(* ===== verification/StatusList.v ===== *)
(** * Credential status lists

    [Bitmap] models [RandomBitmapIndexAllocator] and [Service] models
    [StatusListAllocatorService] of
    [src/apps/oid4vc-issuance/src/status-list-allocator.service.ts]. *)

From S2P Require Import Prelude Js.

Open Scope Z_scope.

(** Node's [crypto.randomInt(max)]: the [k]-th draw is an integer of [0, max). *)
Class RandomSource := {
  randomInt : nat -> Z -> Z;
  randomInt_range : forall k n, 0 < n -> 0 <= randomInt k n < n;
}.

Module Bitmap.

Record allocator := Allocator {
  capacity : Z;
  bitmap : list Z;         (* a [Uint8Array] *)
  allocatedCount : Z;
}.

(** [byte.toString(2).split('1').length - 1] *)
Fixpoint pos_ones (p : positive) : Z :=
  match p with
  | xH => 1
  | xO p' => pos_ones p'
  | xI p' => 1 + pos_ones p'
  end.

Definition popcount (byte : Z) : Z :=
  match byte with Zpos p => pos_ones p | _ => 0 end.

Fixpoint count_bytes (bm : list Z) (acc : Z) : Z :=
  match bm with
  | [] => acc
  | byte :: bm' => count_bytes bm' (if byte =? 0 then acc else acc + popcount byte)
  end.

Definition ceil_div8 (n : Z) : Z := (n + 7) / 8.

Definition zero_bytes (n : Z) : list Z := replicate (Z.to_nat n) 0.

(** [new RandomBitmapIndexAllocator(capacity, existing)] *)
Definition make (cap : Z) (existing : option (list Z)) : allocator :=
  let bm := match existing with Some e => e | None => zero_bytes (ceil_div8 cap) end in
  Allocator cap bm (count_bytes bm 0).

(** An element past the end of a typed array reads as [undefined], which the
    bitwise operators take as 0. *)
Definition byte_at (bm : list Z) (i : Z) : Z := default 0 (bm !! Z.to_nat i).

Definition isSet_in (bm : list Z) (index : Z) : bool :=
  let byteIndex := Z.shiftr index 3 in
  let bit := Z.land index 7 in
  negb (Z.land (byte_at bm byteIndex) (Z.shiftl 1 bit) =? 0).

Definition isSet (a : allocator) (index : Z) : bool := isSet_in (bitmap a) index.

(** Stores through a typed array: past the end they are ignored, and the
    value is reduced modulo 256. *)
Definition set_in (bm : list Z) (index : Z) : list Z :=
  let byteIndex := Z.shiftr index 3 in
  let bit := Z.land index 7 in
  alter (fun b => Z.lor b (Z.shiftl 1 bit) mod 256) (Z.to_nat byteIndex) bm.

Definition clear_in (bm : list Z) (index : Z) : list Z :=
  let byteIndex := Z.shiftr index 3 in
  let bit := Z.land index 7 in
  alter (fun b => Z.land b (Z.lnot (Z.shiftl 1 bit)) mod 256) (Z.to_nat byteIndex) bm.

Definition no_indexes_left : exn := js_error "No indexes left".

(** [this.set(idx); this.allocatedCount++] *)
Definition take_index (a : allocator) (idx : Z) : allocator :=
  Allocator (capacity a) (set_in (bitmap a) idx) (allocatedCount a + 1).

Section allocate.
Context `{RandomSource}.

(** The first loop of [allocate]: [n] attempts from draw [k] on. *)
Fixpoint random_attempts (a : allocator) (k n : nat) : option Z :=
  match n with
  | O => None
  | S n' =>
      let idx := randomInt k (capacity a) in
      if isSet a idx then random_attempts a (S k) n' else Some idx
  end.

(** The scan of one byte: [for (let bit = 8 - n; 8 > bit; bit++)]. *)
Fixpoint sweep_bits (a : allocator) (byteIdx : Z) (n : nat) : option Z :=
  match n with
  | O => None
  | S n' =>
      let idx := Z.shiftl byteIdx 3 + (8 - Z.of_nat n) in
      if (idx <? capacity a) && negb (isSet a idx) then Some idx
      else sweep_bits a byteIdx n'
  end.

(** The scan of the bytes: [for (let i = len - n; i < len; i++)]. *)
Fixpoint sweep_bytes (a : allocator) (startByte : Z) (n : nat) : option Z :=
  match n with
  | O => None
  | S n' =>
      let len := Z.of_nat (length (bitmap a)) in
      let byteIdx := (startByte + (len - Z.of_nat n)) mod len in
      match (if byte_at (bitmap a) byteIdx =? 255 then None else sweep_bits a byteIdx 8) with
      | Some idx => Some idx
      | None => sweep_bytes a startByte n'
      end
  end.

(** [seed] is the number of draws made before the call. *)
Definition allocate (seed : nat) (a : allocator) : result (Z * allocator) :=
  if allocatedCount a =? capacity a then Throw no_indexes_left
  else match random_attempts a seed 32 with
  | Some idx => Ok (idx, take_index a idx)
  | None =>
      let startByte := randomInt (seed + 32) (Z.of_nat (length (bitmap a))) in
      match sweep_bytes a startByte (length (bitmap a)) with
      | Some idx => Ok (idx, take_index a idx)
      | None => Throw no_indexes_left
      end
  end.
End allocate.

Definition invalid_index : exn := js_error "Invalid index".

Definition out_of_range (a : allocator) (index : Z) : bool :=
  (index <? 0) || (capacity a <=? index).

Definition isIndexAllocated (a : allocator) (index : Z) : result bool :=
  if out_of_range a index then Throw invalid_index else Ok (isSet a index).

Definition release (a : allocator) (index : Z) : result allocator :=
  if out_of_range a index then Throw invalid_index
  else if isSet a index
  then Ok (Allocator (capacity a) (clear_in (bitmap a) index) (allocatedCount a - 1))
  else Ok a.

(** ** The abstract state: the set of allocated indexes *)

Definition allocated (a : allocator) : gset Z :=
  list_to_set (filter (fun i => isSet a i = true) (seqZ 0 (capacity a))).

Record wf (a : allocator) : Prop := {
  wf_capacity : 0 <= capacity a;
  wf_length : Z.of_nat (length (bitmap a)) = ceil_div8 (capacity a);
  wf_bytes : Forall (fun b => 0 <= b < 256) (bitmap a);
  wf_padding : forall i, capacity a <= i < 8 * Z.of_nat (length (bitmap a)) -> isSet a i = false;
  wf_count : allocatedCount a = count_bytes (bitmap a) 0;
}.

(** *** Bits of a byte *)

Lemma index_split i : i = 8 * Z.shiftr i 3 + Z.land i 7.
Proof.
  rewrite Z.shiftr_div_pow2 by lia. change 7 with (Z.ones 3).
  rewrite Z.land_ones by lia. change (2 ^ 3) with 8. pose proof (Z.div_mod i 8). lia.
Qed.

Lemma bit_range i : 0 <= Z.land i 7 < 8.
Proof. change 7 with (Z.ones 3). rewrite Z.land_ones by lia. apply Z.mod_pos_bound. lia. Qed.

Lemma split_unique q r i : i = 8 * q + r -> 0 <= r < 8 -> Z.shiftr i 3 = q /\ Z.land i 7 = r.
Proof. pose proof (index_split i). pose proof (bit_range i). lia. Qed.

Lemma land_shiftl_1 b k : 0 <= k -> negb (Z.land b (Z.shiftl 1 k) =? 0) = Z.testbit b k.
Proof.
  intros Hk. replace (Z.land b (Z.shiftl 1 k)) with (if Z.testbit b k then Z.shiftl 1 k else 0).
  - rewrite Z.shiftl_1_l. pose proof (Z.pow_pos_nonneg 2 k). destruct (Z.testbit b k); simpl; lia.
  - apply Z.bits_inj'. intros n Hn. rewrite Z.land_spec, Z.shiftl_1_l.
    destruct (decide (n = k)) as [->|Hne].
    + rewrite Z.pow2_bits_true by lia. destruct (Z.testbit b k); simpl.
      * by rewrite Z.pow2_bits_true.
      * by rewrite Z.bits_0.
    + rewrite Z.pow2_bits_false, andb_false_r by lia. destruct (Z.testbit b k); simpl.
      * by rewrite Z.pow2_bits_false.
      * by rewrite Z.bits_0.
Qed.

Lemma isSet_testbit bm i : isSet_in bm i = Z.testbit (byte_at bm (Z.shiftr i 3)) (Z.land i 7).
Proof. unfold isSet_in. apply land_shiftl_1, bit_range. Qed.

(** Facts on a byte and a bit, checked on all of them. *)
Definition all_bytes (f : Z -> Z -> bool) : bool :=
  forallb (fun b => forallb (f b) (seqZ 0 8)) (seqZ 0 256).

Lemma all_bytes_spec f b k :
  all_bytes f = true -> 0 <= b < 256 -> 0 <= k < 8 -> f b k = true.
Proof.
  unfold all_bytes. rewrite forallb_forall. intros Hall Hb Hk.
  assert (Hin : forallb (f b) (seqZ 0 8) = true).
  { apply Hall, list_elem_of_In, elem_of_seqZ. lia. }
  rewrite forallb_forall in Hin. apply Hin, list_elem_of_In, elem_of_seqZ. lia.
Qed.

Definition byte_set (b k : Z) : Z := Z.lor b (Z.shiftl 1 k) mod 256.
Definition byte_clear (b k : Z) : Z := Z.land b (Z.lnot (Z.shiftl 1 k)) mod 256.

Definition byte_facts (b k : Z) : bool :=
  (0 <=? byte_set b k) && (byte_set b k <? 256) && (0 <=? byte_clear b k) && (byte_clear b k <? 256)
  && (popcount (byte_set b k) =? popcount b + (if Z.testbit b k then 0 else 1))
  && (popcount (byte_clear b k) =? popcount b - (if Z.testbit b k then 1 else 0))
  && forallb (fun j => Bool.eqb (Z.testbit (byte_set b k) j) ((j =? k) || Z.testbit b j)) (seqZ 0 8)
  && forallb (fun j => Bool.eqb (Z.testbit (byte_clear b k) j) (negb (j =? k) && Z.testbit b j)) (seqZ 0 8)
  && (popcount b =? Z.of_nat (length (filter (fun j => Z.testbit b j = true) (seqZ 0 8))))
  && ((b =? 255) || negb (forallb (Z.testbit b) (seqZ 0 8))).

Lemma byte_facts_hold b k : 0 <= b < 256 -> 0 <= k < 8 -> byte_facts b k = true.
Proof. apply all_bytes_spec. vm_compute. reflexivity. Qed.

Lemma byte_at_range bm i : Forall (fun b => 0 <= b < 256) bm -> 0 <= byte_at bm i < 256.
Proof.
  intros H. unfold byte_at. destruct (bm !! Z.to_nat i) as [b|] eqn:E; simpl; [|lia].
  rewrite Forall_lookup in H. eauto.
Qed.

Lemma byte_set_range b k : 0 <= b < 256 -> 0 <= k < 8 -> 0 <= byte_set b k < 256.
Proof. intros Hb Hk. pose proof (byte_facts_hold b k Hb Hk) as F. unfold byte_facts in F. lia. Qed.

Lemma byte_clear_range b k : 0 <= b < 256 -> 0 <= k < 8 -> 0 <= byte_clear b k < 256.
Proof. intros Hb Hk. pose proof (byte_facts_hold b k Hb Hk) as F. unfold byte_facts in F. lia. Qed.

Lemma forallb_bits f j : forallb f (seqZ 0 8) = true -> 0 <= j < 8 -> f j = true.
Proof. rewrite forallb_forall. intros H Hj. apply H, list_elem_of_In, elem_of_seqZ. lia. Qed.

Lemma byte_set_bit b k j :
  0 <= b < 256 -> 0 <= k < 8 -> 0 <= j < 8 -> Z.testbit (byte_set b k) j = (j =? k) || Z.testbit b j.
Proof.
  intros Hb Hk Hj. pose proof (byte_facts_hold b k Hb Hk) as F. unfold byte_facts in F.
  repeat (apply andb_true_iff in F as [F ?]). apply eqb_prop.
  by apply (forallb_bits (fun j => Bool.eqb (Z.testbit (byte_set b k) j) ((j =? k) || Z.testbit b j))).
Qed.

Lemma byte_clear_bit b k j :
  0 <= b < 256 -> 0 <= k < 8 -> 0 <= j < 8 -> Z.testbit (byte_clear b k) j = negb (j =? k) && Z.testbit b j.
Proof.
  intros Hb Hk Hj. pose proof (byte_facts_hold b k Hb Hk) as F. unfold byte_facts in F.
  repeat (apply andb_true_iff in F as [F ?]). apply eqb_prop.
  by apply (forallb_bits (fun j => Bool.eqb (Z.testbit (byte_clear b k) j) (negb (j =? k) && Z.testbit b j))).
Qed.

Lemma popcount_byte_set b k :
  0 <= b < 256 -> 0 <= k < 8 -> popcount (byte_set b k) = popcount b + (if Z.testbit b k then 0 else 1).
Proof. intros Hb Hk. pose proof (byte_facts_hold b k Hb Hk) as F. unfold byte_facts in F. lia. Qed.

Lemma popcount_byte_clear b k :
  0 <= b < 256 -> 0 <= k < 8 -> popcount (byte_clear b k) = popcount b - (if Z.testbit b k then 1 else 0).
Proof. intros Hb Hk. pose proof (byte_facts_hold b k Hb Hk) as F. unfold byte_facts in F. lia. Qed.

Lemma popcount_bits b :
  0 <= b < 256 -> popcount b = Z.of_nat (length (filter (fun j => Z.testbit b j = true) (seqZ 0 8))).
Proof. intros Hb. pose proof (byte_facts_hold b 0 Hb ltac:(lia)) as F. unfold byte_facts in F. lia. Qed.

(** *** Stores on the bitmap *)

Section stores.
Variables (bm : list Z) (i : Z).
Hypothesis Hbytes : Forall (fun b => 0 <= b < 256) bm.
Hypothesis Hi : 0 <= i < 8 * Z.of_nat (length bm).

▶ Directions: Starting at the line above that contains "wf_capacity : 0 <= capacity a;", write out each line exactly until the line that contains "wf_padding : forall" has been written, and stop there.

▶ Solution to the exercise:
  wf_capacity : 0 <= capacity a;
  wf_length : Z.of_nat (length (bitmap a)) = ceil_div8 (capacity a);
  wf_bytes : Forall (fun b => 0 <= b < 256) (bitmap a);
  wf_padding : forall i, capacity a <= i < 8 * Z.of_nat (length (bitmap a)) -> isSet a i = false;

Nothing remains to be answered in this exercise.